What to work on -
The expected answer is the set of lines in the data below between the line holding "exists uc0. split;" and the line holding "destruct (life_completes c", inclusive, written out exactly.

-------- Record set

Lemma life_completes n : underWay n -> leaves st (fun g => progress g = Commenced) -> leaves st (fun g => surge g = Falling) ->
  exists N, phase N = Some UpgradePhaseUpgraded.
Proof.
  intros [E|[E Hc]] Hfin Hfall; [by eexists|].
  assert (forall m, n <= m -> phase m = Some UpgradePhaseUpgrading \/ exists N, phase N = Some UpgradePhaseUpgraded) as Hph.
  { intros m Hm. destruct (life_afoot _ _ Hm (or_introl E)) as [?|?]; [by left|right; by eexists]. }
  assert (exists f, n <= f /\ progress (stage_ f) = Finished) as (f & Hf & Hpf).
  { destruct (progress (stage_ n)) eqn:Ep; [apply idle_commenced in Ep; congruence| |by exists n].
    destruct (Hfin n Ep) as (f & Hf & Hnf). exists f. split; [done|]. destruct (life_evolves _ _ Hf Hc) as [[Hp|[_ Hp]] _]; congruence. }
  destruct (Hph f Hf) as [Ef|?]; [|done]. assert (commenced (stage_ f) = true) as Hcf by (unfold commenced; by rewrite Hpf).
  pose proof (life_evolved f) as [_ Hlow]. specialize (Hlow Ef Hpf).
  assert (forall m, S f <= m -> surge (stage_ m) <> Falling -> settled c (stage_ m)) as Hset.
  { intros m Hm Hn. pose proof (life_evolves f m ltac:(lia) Hcf) as He. split; [by eapply evolves_finished|]. intros Hr.
    assert (lowered (surge (stage_ m))) as [?|Hz]; [|by left|right; by destruct (surge (stage_ m))].
    eapply evolves_lowered; [apply (life_evolves (S f) m Hm)| |by apply Hlow]; by rewrite (evolves_commenced _ _ (proj1 (life_evolved f) Hcf)). }
  assert (exists m, S f <= m /\ surge (stage_ m) <> Falling) as (m & Hm & Hn).
  { destruct (surge (stage_ (S f))) eqn:Es; [exists (S f)..| |exists (S f)]; try (by rewrite Es). by apply Hfall. }
  destruct (Hph m ltac:(lia)) as [Em|?]; [|done]. exists (S m). apply life_settled; [done|by apply Hset].
Qed.
End Life.
End Operator.

(** ** Properties *)

(** C6: the assembled operator, on a cluster that keeps working, brings an
    UpgradeConfig from its creation to the phase Upgraded, for good, with no surge
    capacity that stays, and no reconciliation panics.  It is enough that the
    scheduled time comes, that the surge capacity comes up within the upgrade
    window, when there is one, and goes away when it is removed, and that a
    cluster whose ClusterVersion asks for the version finishes in the end.  The
    spec may come from the cluster or from OCM. *)
Theorem operator_completes_upgrade {regexp : Regexp} {semver : Semver} {urlparse : UrlParse} {imageparse : ImageParse}
    {json : RegistryJson} {uuid : UuidParse} {yaml_spec : Yaml SpecProviderConfig} {yaml_local : Yaml Local.LocalProviderConfig}
    {yaml_ocm : Yaml Ocm.OcmProviderConfig} {yaml_notifier : Yaml NotifierConfig} {yaml_ocmNotifier : Yaml OcmNotifierConfig}
    {yaml_feature : Yaml OcmFeatureConfig} {yaml_upgrader : Yaml upgraderConfig} {yaml_validation : Yaml ValidationConfig}
    {yaml_ctrl : Yaml controllerConfig} c attempts at_ ns Name lo hi st uc0 :
  configured c -> carriable c at_ -> lives c attempts ns Name lo hi st -> prompt c lo hi st ->
  stored (st 0) = Some uc0 -> Spec uc0 = cl_Spec c -> History uc0 = [] -> surge (stage (st 0)) = NoSurge ->
  (exists k, forall i, k <= i -> (at_ < lo i)%Z) ->
  leaves st (fun g => surge g = Rising) -> leaves st (fun g => progress g = Commenced) -> leaves st (fun g => surge g = Falling) ->
  (forall i o s', plays (healthy c (lo i) (hi i)) (@Reconcile _ (operatorBuilders (cl_order c) attempts) ns Name) (st i) o s' ->
     exists r, o = Done r) /\
  exists N, forall n, N <= n -> (exists uc, stored (st n) = Some uc /\ Spec uc = cl_Spec c /\ phaseOf uc = Some UpgradePhaseUpgraded) /\
    commenced (stage (st n)) = true /\ (CapacityReservation (cl_Spec c) = true -> lowered (surge (stage (st n)))).
Proof.
  intros Hconf Hcarry Hlives Hprompt Hs Hspec Hh Hg [k Hk] Hrise Hfin Hfall.
  assert (living c lo st 0) as H0.
  { exists 0. assert (at_phase c (lo 0) None (st 0)) as Hp.
    { exists uc0. split; [done|]. split; [|by split; [rewrite Hg|]]. split; [done|]. unfold historyOf. by rewrite Hh. }
    split_and!; [done|lia|]. by rewrite <- (at_phase_phaseIn _ _ _ _ Hp). }
  pose proof (life c attempts Hconf at_ Hcarry ns Name lo hi st Hprompt Hlives H0) as Hp. split.
  { intros i o s' Ho. destruct (life_must c attempts Hconf at_ Hcarry ns Name lo hi st Hprompt Hlives i (Hp i)) as (since & Hm & _).
    destruct (must_plays _ _ _ _ _ _ Hm Ho) as (r & -> & _). by exists r. }
  pose proof (life_starts c attempts Hconf at_ Hcarry ns Name lo hi st Hprompt Hlives H0 k Hk) as Haf.
  destruct (life_commences c attempts Hconf at_ Hcarry ns Name lo hi st Hprompt Hlives H0 _ Haf Hrise) as [m Hm].
  destruct (life_completes c attempts Hconf at_ Hcarry ns Name lo hi st Hprompt Hlives H0 m Hm Hfin Hfall) as [N HN].
  exists N. intros n Hn. pose proof (life_upgraded c attempts Hconf at_ Hcarry ns Name lo hi st Hprompt Hlives H0 N n Hn HN) as Hup.
  destruct (Hp n) as (i & _ & _ & uc & Huc & [Hsp _] & _ & Hst). rewrite Hup in Hst. split; [|exact Hst].
  exists uc. split_and!; [done|done|]. unfold phaseIn in Hup. by rewrite Huc in Hup.
Qed.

----------------

Completed exercise -
    { exists uc0. split; [done|]. split; [|by split; [rewrite Hg|]]. split; [done|]. unfold historyOf. by rewrite Hh. }
    split_and!; [done|lia|]. by rewrite <- (at_phase_phaseIn _ _ _ _ Hp). }
  pose proof (life c attempts Hconf at_ Hcarry ns Name lo hi st Hprompt Hlives H0) as Hp. split.
  { intros i o s' Ho. destruct (life_must c attempts Hconf at_ Hcarry ns Name lo hi st Hprompt Hlives i (Hp i)) as (since & Hm & _).
    destruct (must_plays _ _ _ _ _ _ Hm Ho) as (r & -> & _). by exists r. }
  pose proof (life_starts c attempts Hconf at_ Hcarry ns Name lo hi st Hprompt Hlives H0 k Hk) as Haf.
  destruct (life_commences c attempts Hconf at_ Hcarry ns Name lo hi st Hprompt Hlives H0 _ Haf Hrise) as [m Hm].
  destruct (life_completes c attempts Hconf at_ Hcarry ns Name lo hi st Hprompt Hlives H0 m Hm Hfin Hfall) as [N HN].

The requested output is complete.